### What the exercise asks
Set down exactly the lines below, starting at the one that contains "Record inotify_event := IEvent" and ending at the one that contains "false h (S c) u q LoopDone sp)", with both of those lines included and nothing else.

........

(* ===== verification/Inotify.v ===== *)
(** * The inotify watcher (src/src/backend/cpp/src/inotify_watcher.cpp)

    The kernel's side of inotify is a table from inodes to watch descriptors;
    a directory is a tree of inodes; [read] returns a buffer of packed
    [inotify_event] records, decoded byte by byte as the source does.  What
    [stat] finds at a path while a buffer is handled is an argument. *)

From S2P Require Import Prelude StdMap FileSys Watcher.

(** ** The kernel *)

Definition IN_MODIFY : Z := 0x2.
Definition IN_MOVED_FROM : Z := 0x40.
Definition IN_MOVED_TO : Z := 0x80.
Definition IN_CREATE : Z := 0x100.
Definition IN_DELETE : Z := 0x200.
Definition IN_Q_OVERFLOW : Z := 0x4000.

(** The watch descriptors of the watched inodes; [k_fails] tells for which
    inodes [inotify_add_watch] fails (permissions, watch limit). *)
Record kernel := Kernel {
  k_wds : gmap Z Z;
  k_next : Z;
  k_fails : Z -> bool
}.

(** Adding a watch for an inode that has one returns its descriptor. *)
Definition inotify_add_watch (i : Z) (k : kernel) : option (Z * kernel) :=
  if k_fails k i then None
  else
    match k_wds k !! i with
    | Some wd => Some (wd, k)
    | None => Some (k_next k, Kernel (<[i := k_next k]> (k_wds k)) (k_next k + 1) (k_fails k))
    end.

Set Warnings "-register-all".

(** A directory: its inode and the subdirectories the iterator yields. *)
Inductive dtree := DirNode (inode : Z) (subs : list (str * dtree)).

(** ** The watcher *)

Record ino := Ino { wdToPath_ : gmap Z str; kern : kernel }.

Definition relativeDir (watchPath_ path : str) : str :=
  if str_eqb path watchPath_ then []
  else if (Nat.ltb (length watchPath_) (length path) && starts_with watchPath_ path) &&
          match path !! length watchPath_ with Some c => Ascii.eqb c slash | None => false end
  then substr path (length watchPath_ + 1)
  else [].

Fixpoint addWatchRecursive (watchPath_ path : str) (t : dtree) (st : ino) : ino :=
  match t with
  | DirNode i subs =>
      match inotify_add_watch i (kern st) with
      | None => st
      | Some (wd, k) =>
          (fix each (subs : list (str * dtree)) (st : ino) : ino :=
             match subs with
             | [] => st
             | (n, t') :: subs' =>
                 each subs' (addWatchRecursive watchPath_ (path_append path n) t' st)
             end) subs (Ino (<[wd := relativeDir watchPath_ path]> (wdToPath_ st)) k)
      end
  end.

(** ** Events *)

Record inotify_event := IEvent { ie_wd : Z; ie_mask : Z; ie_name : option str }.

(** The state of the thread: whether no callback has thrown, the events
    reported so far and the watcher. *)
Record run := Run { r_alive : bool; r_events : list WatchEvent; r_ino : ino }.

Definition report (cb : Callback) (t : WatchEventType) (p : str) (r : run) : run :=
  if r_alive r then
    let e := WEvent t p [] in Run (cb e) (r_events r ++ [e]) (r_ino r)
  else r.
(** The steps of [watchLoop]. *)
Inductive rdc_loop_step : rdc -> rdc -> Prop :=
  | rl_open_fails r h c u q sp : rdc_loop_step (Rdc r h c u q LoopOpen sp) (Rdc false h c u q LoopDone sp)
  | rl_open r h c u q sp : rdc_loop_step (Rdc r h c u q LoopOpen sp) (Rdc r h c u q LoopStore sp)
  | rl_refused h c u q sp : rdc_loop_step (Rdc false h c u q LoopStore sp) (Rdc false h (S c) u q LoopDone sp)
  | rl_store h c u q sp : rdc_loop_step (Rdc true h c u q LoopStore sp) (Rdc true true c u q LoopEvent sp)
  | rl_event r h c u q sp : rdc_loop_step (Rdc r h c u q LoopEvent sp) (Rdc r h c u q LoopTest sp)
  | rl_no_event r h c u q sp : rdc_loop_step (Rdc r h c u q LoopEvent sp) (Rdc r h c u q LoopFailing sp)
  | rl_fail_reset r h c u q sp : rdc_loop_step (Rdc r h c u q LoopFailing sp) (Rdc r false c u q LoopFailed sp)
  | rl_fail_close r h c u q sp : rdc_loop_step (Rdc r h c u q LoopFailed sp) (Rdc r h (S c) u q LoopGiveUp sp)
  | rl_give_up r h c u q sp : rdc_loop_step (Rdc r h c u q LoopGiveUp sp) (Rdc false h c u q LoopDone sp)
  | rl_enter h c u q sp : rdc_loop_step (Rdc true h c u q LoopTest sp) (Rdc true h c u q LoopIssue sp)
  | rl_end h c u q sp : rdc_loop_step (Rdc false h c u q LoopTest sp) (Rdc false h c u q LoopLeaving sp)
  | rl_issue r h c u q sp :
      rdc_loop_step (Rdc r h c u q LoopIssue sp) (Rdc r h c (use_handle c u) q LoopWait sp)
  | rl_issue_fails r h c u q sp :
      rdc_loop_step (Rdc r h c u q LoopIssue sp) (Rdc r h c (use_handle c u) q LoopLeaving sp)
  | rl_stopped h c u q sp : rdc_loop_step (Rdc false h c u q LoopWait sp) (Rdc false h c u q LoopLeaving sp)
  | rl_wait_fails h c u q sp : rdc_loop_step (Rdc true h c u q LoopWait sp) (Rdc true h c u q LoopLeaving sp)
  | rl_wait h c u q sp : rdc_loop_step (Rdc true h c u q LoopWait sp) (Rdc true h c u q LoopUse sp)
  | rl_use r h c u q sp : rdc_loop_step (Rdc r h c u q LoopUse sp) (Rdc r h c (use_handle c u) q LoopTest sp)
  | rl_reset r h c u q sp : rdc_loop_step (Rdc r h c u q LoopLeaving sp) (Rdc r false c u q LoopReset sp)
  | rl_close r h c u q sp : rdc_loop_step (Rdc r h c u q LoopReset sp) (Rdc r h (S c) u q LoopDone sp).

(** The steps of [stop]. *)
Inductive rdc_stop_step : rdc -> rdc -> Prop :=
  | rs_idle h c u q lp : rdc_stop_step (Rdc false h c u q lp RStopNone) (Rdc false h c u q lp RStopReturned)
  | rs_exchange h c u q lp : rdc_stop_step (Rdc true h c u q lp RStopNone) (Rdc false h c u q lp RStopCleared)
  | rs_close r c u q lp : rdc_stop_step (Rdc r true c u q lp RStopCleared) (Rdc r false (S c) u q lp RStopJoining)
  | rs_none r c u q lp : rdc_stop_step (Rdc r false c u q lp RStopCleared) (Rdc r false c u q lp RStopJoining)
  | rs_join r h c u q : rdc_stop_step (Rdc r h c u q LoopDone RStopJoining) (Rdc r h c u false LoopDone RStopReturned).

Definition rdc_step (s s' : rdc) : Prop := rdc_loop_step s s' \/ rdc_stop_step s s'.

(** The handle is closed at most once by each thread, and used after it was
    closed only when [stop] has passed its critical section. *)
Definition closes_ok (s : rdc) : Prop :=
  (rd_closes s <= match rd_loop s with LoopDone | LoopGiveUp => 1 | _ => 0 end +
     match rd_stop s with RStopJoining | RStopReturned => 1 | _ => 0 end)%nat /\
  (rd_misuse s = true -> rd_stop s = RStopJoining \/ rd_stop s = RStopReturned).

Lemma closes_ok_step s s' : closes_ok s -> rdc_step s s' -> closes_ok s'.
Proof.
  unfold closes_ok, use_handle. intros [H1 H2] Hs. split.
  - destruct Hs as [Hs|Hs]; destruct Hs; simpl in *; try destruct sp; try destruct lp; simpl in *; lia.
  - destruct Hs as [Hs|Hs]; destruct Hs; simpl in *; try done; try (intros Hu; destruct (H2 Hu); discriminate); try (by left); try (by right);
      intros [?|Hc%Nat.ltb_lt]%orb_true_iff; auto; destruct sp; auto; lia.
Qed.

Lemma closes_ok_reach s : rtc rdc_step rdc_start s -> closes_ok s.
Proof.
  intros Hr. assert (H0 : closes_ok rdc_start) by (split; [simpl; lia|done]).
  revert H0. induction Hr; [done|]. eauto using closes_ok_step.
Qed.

........

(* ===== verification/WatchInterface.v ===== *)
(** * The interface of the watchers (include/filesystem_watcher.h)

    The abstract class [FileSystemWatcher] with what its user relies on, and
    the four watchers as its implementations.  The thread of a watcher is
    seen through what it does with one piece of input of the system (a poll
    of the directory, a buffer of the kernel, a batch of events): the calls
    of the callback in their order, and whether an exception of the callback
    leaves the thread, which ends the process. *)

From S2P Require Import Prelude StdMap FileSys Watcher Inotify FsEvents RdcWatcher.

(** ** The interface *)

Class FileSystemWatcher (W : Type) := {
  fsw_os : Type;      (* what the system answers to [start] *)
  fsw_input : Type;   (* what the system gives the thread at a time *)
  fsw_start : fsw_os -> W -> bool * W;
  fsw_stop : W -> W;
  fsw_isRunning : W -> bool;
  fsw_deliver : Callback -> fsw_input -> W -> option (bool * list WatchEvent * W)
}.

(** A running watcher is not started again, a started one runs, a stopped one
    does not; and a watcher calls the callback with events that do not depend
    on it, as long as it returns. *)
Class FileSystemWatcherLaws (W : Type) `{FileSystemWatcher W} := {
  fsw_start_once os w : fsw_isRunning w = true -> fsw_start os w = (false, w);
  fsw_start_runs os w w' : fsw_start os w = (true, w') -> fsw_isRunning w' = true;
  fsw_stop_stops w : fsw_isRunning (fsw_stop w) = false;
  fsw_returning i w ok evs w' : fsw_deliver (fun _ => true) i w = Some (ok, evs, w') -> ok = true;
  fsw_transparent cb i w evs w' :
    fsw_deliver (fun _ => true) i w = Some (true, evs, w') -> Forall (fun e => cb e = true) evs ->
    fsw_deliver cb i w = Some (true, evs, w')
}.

........

### Solution to this exercise
Record inotify_event := IEvent { ie_wd : Z; ie_mask : Z; ie_name : option str }.

(** The state of the thread: whether no callback has thrown, the events
    reported so far and the watcher. *)
Record run := Run { r_alive : bool; r_events : list WatchEvent; r_ino : ino }.

Definition report (cb : Callback) (t : WatchEventType) (p : str) (r : run) : run :=
  if r_alive r then
    let e := WEvent t p [] in Run (cb e) (r_events r ++ [e]) (r_ino r)
  else r.
(** The steps of [watchLoop]. *)
Inductive rdc_loop_step : rdc -> rdc -> Prop :=
  | rl_open_fails r h c u q sp : rdc_loop_step (Rdc r h c u q LoopOpen sp) (Rdc false h c u q LoopDone sp)
  | rl_open r h c u q sp : rdc_loop_step (Rdc r h c u q LoopOpen sp) (Rdc r h c u q LoopStore sp)
  | rl_refused h c u q sp : rdc_loop_step (Rdc false h c u q LoopStore sp) (Rdc false h (S c) u q LoopDone sp)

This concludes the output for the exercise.